§ **Exercise details**
Only the lines holding the string "JavaScript" are needed; copy each of them from the data.

(Provided data begins)

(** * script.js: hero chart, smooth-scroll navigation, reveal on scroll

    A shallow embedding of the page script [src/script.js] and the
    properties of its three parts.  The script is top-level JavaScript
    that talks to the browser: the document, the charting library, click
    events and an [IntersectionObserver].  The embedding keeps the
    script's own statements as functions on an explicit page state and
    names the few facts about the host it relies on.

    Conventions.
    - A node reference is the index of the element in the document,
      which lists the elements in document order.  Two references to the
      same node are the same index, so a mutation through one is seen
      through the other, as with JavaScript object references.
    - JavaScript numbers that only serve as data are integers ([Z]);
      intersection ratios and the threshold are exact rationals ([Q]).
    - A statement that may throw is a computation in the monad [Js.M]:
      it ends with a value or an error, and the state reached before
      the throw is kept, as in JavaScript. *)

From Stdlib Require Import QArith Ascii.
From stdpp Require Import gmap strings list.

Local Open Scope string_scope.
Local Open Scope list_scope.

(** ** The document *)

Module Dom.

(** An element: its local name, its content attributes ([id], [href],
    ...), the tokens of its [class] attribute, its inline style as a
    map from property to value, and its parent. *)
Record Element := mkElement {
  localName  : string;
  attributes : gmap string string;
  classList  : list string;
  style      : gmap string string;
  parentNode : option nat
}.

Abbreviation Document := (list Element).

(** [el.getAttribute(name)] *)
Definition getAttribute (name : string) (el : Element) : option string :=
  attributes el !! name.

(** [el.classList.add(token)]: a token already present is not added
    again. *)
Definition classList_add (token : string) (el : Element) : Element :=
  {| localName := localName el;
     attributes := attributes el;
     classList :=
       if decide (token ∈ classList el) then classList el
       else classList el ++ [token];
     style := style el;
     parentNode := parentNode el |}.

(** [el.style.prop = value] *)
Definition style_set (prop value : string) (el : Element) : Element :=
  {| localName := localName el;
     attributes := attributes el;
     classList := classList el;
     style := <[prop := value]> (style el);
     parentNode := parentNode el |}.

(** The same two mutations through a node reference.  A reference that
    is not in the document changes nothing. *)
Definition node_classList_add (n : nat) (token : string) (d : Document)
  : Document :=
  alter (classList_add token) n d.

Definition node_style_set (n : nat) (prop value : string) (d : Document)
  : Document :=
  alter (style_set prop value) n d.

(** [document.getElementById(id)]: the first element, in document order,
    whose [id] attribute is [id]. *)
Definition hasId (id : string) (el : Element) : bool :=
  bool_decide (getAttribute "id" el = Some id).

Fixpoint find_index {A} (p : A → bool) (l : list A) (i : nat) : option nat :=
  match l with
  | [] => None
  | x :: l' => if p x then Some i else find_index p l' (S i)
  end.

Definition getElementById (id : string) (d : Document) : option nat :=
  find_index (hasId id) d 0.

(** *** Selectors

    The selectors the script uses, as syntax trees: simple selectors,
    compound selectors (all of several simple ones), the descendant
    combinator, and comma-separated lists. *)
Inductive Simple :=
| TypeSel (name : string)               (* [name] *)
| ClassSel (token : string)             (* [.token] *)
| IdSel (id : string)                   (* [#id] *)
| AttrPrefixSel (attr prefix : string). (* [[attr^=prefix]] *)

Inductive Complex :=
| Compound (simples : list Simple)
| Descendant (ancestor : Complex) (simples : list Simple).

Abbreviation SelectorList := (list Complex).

(Provided data ends)
(Provided data begins)

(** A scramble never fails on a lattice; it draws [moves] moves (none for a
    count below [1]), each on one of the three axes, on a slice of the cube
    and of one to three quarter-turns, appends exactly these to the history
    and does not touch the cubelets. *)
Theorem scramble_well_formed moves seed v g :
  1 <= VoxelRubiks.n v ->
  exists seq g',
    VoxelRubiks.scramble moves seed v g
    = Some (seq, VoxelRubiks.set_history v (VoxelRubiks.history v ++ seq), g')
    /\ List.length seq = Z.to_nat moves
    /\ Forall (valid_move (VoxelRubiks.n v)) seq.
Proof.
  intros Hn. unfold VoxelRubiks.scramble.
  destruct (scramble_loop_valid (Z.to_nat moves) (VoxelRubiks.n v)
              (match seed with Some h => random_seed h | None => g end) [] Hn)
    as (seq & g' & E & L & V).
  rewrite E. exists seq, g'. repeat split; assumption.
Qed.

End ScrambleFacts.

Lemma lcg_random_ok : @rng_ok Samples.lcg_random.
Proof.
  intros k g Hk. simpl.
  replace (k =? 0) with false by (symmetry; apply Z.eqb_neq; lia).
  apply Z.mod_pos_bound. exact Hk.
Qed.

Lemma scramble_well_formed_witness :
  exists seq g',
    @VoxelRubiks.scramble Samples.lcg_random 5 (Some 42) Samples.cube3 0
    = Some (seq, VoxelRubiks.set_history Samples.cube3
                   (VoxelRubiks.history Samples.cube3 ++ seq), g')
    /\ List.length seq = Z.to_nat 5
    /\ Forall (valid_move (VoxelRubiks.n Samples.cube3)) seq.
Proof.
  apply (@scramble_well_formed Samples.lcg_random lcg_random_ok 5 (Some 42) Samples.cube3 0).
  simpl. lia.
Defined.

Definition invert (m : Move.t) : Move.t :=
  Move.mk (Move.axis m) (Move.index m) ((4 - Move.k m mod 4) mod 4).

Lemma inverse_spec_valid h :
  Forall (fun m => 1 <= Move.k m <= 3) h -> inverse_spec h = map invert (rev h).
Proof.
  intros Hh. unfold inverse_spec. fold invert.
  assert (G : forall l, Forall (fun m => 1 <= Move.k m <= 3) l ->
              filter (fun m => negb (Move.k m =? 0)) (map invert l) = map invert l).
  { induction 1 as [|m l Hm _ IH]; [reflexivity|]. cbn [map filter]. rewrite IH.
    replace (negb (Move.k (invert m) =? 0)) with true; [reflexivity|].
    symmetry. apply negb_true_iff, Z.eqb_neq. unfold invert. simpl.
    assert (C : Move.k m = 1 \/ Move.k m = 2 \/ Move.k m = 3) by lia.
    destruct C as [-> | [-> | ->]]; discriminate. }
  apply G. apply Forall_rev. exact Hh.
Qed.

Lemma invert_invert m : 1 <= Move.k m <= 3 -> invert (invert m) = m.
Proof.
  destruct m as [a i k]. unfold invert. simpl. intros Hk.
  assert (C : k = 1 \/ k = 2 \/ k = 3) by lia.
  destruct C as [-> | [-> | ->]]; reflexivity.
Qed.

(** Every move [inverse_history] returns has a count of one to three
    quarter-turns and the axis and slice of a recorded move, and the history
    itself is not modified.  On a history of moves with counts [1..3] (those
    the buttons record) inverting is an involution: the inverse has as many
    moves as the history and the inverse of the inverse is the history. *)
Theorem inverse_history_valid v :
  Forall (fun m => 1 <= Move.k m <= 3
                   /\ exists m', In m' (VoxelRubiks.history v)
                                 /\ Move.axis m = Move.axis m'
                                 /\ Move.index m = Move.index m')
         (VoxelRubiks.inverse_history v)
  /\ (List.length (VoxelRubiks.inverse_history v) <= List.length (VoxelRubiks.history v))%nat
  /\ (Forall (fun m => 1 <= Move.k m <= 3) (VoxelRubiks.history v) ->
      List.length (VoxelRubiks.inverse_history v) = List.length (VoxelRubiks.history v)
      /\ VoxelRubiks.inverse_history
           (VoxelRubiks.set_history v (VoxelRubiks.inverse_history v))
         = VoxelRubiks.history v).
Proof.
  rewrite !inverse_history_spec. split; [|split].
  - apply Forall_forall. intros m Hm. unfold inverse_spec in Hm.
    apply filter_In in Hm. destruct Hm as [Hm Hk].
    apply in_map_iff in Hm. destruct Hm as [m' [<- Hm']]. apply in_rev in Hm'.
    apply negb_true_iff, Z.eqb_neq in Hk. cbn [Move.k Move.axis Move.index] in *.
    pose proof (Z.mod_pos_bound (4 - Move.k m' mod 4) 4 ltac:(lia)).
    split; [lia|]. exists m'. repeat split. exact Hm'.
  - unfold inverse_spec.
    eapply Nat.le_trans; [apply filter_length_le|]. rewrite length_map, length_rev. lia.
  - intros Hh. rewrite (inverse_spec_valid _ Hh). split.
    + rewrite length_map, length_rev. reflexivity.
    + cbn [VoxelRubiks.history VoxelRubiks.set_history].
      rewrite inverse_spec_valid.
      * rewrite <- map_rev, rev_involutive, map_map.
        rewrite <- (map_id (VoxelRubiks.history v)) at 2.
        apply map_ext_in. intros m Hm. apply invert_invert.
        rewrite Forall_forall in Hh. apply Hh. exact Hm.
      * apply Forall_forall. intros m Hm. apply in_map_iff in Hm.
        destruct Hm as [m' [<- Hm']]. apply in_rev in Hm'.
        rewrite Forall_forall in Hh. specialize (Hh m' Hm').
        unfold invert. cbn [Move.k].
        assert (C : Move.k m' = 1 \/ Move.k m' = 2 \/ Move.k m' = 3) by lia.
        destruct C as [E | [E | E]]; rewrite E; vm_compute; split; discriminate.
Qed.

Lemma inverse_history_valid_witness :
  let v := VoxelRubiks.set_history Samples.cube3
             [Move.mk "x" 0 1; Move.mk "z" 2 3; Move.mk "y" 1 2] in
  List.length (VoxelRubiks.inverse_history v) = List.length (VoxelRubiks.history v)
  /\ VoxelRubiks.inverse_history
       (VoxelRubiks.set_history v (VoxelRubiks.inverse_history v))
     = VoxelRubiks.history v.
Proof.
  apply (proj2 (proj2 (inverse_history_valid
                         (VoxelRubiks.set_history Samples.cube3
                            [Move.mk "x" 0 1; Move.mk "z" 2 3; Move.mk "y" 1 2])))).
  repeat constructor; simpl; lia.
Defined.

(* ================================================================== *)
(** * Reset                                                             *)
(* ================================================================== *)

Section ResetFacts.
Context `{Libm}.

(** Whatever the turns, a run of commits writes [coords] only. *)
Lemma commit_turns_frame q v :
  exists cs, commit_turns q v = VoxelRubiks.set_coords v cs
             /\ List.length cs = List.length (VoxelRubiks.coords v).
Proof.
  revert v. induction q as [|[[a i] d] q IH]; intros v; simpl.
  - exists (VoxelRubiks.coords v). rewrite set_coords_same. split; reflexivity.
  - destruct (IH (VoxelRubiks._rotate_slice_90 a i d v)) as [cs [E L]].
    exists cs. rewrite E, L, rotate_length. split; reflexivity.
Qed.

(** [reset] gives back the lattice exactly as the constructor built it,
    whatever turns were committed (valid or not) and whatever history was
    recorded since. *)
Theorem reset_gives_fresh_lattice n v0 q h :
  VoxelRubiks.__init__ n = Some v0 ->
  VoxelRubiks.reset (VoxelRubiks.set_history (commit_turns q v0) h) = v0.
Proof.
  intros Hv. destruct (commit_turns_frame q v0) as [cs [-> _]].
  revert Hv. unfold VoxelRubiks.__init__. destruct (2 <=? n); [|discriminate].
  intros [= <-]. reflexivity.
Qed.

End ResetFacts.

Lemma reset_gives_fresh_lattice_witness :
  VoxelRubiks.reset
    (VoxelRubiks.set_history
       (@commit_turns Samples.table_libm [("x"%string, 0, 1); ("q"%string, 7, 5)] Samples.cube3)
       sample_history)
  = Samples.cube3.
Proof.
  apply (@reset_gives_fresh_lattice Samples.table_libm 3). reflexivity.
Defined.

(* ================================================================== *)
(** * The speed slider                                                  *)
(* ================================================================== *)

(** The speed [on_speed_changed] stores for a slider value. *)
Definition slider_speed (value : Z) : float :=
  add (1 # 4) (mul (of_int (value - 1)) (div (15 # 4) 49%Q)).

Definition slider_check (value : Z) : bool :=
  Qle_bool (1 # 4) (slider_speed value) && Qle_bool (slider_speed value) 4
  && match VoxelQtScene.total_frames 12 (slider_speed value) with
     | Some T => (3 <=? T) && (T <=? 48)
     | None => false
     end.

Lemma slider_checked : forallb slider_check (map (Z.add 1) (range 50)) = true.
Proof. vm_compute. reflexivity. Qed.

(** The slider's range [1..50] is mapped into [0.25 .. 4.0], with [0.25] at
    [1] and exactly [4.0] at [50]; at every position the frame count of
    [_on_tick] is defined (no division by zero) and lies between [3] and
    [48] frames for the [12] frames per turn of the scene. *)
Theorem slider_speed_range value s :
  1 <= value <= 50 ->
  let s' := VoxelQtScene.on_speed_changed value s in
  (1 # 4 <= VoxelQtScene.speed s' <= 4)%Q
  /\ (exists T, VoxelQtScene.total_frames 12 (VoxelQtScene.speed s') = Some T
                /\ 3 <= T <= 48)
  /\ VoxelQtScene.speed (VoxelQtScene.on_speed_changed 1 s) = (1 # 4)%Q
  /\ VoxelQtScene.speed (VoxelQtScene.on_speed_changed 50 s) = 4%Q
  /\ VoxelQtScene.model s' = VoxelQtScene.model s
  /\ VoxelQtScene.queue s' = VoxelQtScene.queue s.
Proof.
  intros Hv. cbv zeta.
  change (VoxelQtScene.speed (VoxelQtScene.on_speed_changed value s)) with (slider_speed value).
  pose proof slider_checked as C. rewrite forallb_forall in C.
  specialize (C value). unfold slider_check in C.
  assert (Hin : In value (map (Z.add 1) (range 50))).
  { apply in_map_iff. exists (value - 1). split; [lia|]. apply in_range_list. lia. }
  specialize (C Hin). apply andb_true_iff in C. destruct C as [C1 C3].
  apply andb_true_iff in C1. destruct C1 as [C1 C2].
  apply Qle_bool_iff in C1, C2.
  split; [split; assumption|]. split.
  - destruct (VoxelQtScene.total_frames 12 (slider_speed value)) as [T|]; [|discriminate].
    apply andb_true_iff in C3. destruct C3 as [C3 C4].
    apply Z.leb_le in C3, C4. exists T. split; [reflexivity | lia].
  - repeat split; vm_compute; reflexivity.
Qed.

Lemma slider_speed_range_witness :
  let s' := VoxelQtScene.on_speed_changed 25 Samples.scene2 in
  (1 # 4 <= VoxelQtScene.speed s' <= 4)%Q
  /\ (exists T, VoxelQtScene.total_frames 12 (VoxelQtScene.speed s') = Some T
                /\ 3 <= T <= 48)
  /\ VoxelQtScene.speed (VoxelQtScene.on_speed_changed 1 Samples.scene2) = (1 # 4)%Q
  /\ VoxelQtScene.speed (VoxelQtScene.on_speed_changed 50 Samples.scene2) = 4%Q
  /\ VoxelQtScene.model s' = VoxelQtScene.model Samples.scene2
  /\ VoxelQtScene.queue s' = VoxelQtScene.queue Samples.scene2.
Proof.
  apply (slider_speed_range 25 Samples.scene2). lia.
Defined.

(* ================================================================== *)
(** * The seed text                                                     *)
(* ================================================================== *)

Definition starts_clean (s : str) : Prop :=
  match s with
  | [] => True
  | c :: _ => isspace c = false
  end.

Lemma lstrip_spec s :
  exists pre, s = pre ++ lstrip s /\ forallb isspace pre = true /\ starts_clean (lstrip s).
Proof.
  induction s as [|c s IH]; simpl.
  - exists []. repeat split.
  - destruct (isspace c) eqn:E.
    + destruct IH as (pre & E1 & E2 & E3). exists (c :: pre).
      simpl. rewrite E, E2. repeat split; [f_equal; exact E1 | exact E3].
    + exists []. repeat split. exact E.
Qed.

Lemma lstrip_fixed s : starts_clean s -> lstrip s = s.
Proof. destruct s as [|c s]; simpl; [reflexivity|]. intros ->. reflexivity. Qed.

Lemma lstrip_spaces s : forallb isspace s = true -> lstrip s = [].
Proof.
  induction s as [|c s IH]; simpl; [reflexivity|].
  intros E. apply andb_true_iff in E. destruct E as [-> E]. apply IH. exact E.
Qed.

(Provided data ends)

§ **Exercise response**
    properties of its three parts.  The script is top-level JavaScript
      through the other, as with JavaScript object references.
    - JavaScript numbers that only serve as data are integers ([Z]);
      the throw is kept, as in JavaScript. *)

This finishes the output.